***** Entries shown *****

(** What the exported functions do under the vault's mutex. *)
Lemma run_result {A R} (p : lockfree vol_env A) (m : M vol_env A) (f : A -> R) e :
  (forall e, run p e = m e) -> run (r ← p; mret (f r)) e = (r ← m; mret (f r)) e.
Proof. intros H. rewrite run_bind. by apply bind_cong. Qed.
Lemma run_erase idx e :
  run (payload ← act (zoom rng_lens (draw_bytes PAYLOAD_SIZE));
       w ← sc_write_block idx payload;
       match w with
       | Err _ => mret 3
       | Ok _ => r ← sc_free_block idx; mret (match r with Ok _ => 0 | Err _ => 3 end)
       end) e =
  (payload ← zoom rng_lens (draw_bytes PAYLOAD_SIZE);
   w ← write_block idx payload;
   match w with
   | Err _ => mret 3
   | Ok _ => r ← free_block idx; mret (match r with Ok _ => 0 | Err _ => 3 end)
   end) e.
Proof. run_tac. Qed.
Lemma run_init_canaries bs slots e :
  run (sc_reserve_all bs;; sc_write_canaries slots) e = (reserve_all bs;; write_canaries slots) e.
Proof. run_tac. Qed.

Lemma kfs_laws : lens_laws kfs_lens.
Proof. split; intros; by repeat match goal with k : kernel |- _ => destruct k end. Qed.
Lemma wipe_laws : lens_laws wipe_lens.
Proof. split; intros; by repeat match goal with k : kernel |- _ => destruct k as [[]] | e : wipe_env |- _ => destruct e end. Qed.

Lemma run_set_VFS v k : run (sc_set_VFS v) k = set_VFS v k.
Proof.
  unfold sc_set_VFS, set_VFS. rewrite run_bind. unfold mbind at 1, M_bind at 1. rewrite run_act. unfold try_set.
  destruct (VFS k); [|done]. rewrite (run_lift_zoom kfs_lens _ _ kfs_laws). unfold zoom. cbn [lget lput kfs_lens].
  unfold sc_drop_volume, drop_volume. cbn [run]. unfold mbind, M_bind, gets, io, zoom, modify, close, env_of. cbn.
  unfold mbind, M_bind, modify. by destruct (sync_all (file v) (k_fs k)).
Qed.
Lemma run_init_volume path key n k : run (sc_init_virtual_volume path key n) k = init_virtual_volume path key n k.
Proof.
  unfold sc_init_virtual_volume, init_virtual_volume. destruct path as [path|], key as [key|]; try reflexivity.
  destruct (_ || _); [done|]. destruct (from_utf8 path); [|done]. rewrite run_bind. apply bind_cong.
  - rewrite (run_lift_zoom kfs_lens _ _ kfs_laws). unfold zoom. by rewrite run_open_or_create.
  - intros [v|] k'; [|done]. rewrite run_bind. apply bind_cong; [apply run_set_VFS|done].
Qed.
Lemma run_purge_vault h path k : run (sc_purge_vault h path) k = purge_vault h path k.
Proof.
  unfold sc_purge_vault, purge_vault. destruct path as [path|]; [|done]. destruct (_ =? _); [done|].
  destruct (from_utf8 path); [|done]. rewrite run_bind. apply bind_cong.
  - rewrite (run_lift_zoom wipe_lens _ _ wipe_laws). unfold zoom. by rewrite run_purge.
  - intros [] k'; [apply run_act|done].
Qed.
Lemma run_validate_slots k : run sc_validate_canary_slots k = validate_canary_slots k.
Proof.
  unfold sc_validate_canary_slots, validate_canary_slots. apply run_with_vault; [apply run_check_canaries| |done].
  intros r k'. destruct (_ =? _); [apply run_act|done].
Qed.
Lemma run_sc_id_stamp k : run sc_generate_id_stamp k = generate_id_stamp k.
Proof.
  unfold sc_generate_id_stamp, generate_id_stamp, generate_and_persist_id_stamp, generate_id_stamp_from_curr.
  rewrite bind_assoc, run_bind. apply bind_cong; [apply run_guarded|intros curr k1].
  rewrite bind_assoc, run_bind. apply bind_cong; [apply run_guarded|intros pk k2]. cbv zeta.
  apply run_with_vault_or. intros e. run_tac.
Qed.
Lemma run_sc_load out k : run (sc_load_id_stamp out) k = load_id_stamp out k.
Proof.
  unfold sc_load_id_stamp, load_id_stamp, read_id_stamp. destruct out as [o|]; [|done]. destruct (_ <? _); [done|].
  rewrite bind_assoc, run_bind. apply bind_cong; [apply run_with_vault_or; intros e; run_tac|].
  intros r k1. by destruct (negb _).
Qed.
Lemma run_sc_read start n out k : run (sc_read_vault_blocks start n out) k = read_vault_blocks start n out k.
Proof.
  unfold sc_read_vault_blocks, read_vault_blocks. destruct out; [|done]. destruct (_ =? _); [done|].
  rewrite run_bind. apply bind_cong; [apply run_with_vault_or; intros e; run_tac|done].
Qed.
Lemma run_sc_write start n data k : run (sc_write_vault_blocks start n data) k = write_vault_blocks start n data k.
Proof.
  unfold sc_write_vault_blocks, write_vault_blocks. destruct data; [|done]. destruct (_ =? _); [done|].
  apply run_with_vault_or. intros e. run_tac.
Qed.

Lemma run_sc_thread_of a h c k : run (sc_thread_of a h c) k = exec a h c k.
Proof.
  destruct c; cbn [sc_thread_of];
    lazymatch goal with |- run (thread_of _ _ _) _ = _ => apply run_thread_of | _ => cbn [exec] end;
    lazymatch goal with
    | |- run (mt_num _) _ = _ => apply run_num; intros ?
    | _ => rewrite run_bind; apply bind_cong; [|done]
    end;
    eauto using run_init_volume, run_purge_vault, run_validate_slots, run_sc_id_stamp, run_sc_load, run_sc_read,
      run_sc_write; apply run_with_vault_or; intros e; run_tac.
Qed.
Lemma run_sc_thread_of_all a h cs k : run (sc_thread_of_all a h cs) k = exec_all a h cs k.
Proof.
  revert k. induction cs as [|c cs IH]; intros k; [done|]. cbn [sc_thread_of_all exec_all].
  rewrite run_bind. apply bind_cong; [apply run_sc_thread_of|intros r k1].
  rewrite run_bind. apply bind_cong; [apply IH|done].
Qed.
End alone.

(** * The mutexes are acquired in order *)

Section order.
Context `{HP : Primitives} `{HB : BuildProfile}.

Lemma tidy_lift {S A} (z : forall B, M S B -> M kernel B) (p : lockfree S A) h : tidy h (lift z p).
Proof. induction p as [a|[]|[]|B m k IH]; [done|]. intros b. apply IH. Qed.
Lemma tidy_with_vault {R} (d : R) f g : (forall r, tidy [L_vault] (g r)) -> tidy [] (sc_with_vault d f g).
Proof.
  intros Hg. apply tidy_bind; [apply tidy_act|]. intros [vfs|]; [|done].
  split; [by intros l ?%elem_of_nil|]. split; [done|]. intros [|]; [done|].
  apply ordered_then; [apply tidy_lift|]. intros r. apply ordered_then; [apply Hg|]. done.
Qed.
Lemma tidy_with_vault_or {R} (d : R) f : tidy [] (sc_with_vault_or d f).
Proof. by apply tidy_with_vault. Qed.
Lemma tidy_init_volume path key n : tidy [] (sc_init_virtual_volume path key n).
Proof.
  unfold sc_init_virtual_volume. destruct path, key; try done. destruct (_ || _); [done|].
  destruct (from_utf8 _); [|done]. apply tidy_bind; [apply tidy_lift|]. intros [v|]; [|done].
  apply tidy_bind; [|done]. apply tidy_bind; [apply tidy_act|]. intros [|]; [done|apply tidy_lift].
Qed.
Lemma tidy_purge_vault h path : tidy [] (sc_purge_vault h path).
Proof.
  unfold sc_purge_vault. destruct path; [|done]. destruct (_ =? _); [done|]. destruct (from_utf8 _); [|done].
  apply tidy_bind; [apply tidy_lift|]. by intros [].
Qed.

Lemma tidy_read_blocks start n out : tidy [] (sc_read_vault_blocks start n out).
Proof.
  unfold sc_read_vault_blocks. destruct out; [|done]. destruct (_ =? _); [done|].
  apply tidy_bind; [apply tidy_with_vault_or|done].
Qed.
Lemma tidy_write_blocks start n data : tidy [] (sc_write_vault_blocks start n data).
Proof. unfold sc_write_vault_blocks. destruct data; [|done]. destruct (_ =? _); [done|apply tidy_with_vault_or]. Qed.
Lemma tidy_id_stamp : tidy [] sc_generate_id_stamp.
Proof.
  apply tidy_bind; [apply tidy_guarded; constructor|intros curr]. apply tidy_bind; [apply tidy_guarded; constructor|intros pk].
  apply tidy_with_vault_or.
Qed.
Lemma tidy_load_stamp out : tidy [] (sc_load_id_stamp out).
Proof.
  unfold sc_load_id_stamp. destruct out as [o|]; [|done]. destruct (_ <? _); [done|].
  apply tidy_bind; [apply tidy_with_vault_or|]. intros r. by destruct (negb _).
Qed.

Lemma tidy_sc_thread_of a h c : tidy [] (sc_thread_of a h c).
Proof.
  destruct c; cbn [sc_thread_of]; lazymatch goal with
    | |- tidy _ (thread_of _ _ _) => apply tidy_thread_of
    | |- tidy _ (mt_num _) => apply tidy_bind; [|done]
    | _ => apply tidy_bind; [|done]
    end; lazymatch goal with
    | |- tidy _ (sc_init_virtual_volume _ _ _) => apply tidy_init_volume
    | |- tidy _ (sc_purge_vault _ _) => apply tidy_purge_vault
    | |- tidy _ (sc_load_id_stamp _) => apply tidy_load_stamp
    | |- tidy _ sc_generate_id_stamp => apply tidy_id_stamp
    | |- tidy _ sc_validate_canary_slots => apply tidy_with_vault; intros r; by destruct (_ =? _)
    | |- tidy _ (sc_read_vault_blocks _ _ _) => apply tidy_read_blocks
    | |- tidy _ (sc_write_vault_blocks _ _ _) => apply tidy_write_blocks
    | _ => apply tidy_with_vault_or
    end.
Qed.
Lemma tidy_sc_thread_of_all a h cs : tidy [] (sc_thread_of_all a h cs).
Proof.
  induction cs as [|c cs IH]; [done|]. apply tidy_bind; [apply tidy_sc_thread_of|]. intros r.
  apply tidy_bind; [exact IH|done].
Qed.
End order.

*****

[Try it] Begin with the line that has "Lemma kfs_laws : lens_laws kfs_lens." in the listing above and end after the line that has "destruct (VFS k);"; output those lines exactly.

[Answer to this exercise]
Lemma kfs_laws : lens_laws kfs_lens.
Proof. split; intros; by repeat match goal with k : kernel |- _ => destruct k end. Qed.
Lemma wipe_laws : lens_laws wipe_lens.
Proof. split; intros; by repeat match goal with k : kernel |- _ => destruct k as [[]] | e : wipe_env |- _ => destruct e end. Qed.

Lemma run_set_VFS v k : run (sc_set_VFS v) k = set_VFS v k.
Proof.
  unfold sc_set_VFS, set_VFS. rewrite run_bind. unfold mbind at 1, M_bind at 1. rewrite run_act. unfold try_set.
  destruct (VFS k); [|done]. rewrite (run_lift_zoom kfs_lens _ _ kfs_laws). unfold zoom. cbn [lget lput kfs_lens].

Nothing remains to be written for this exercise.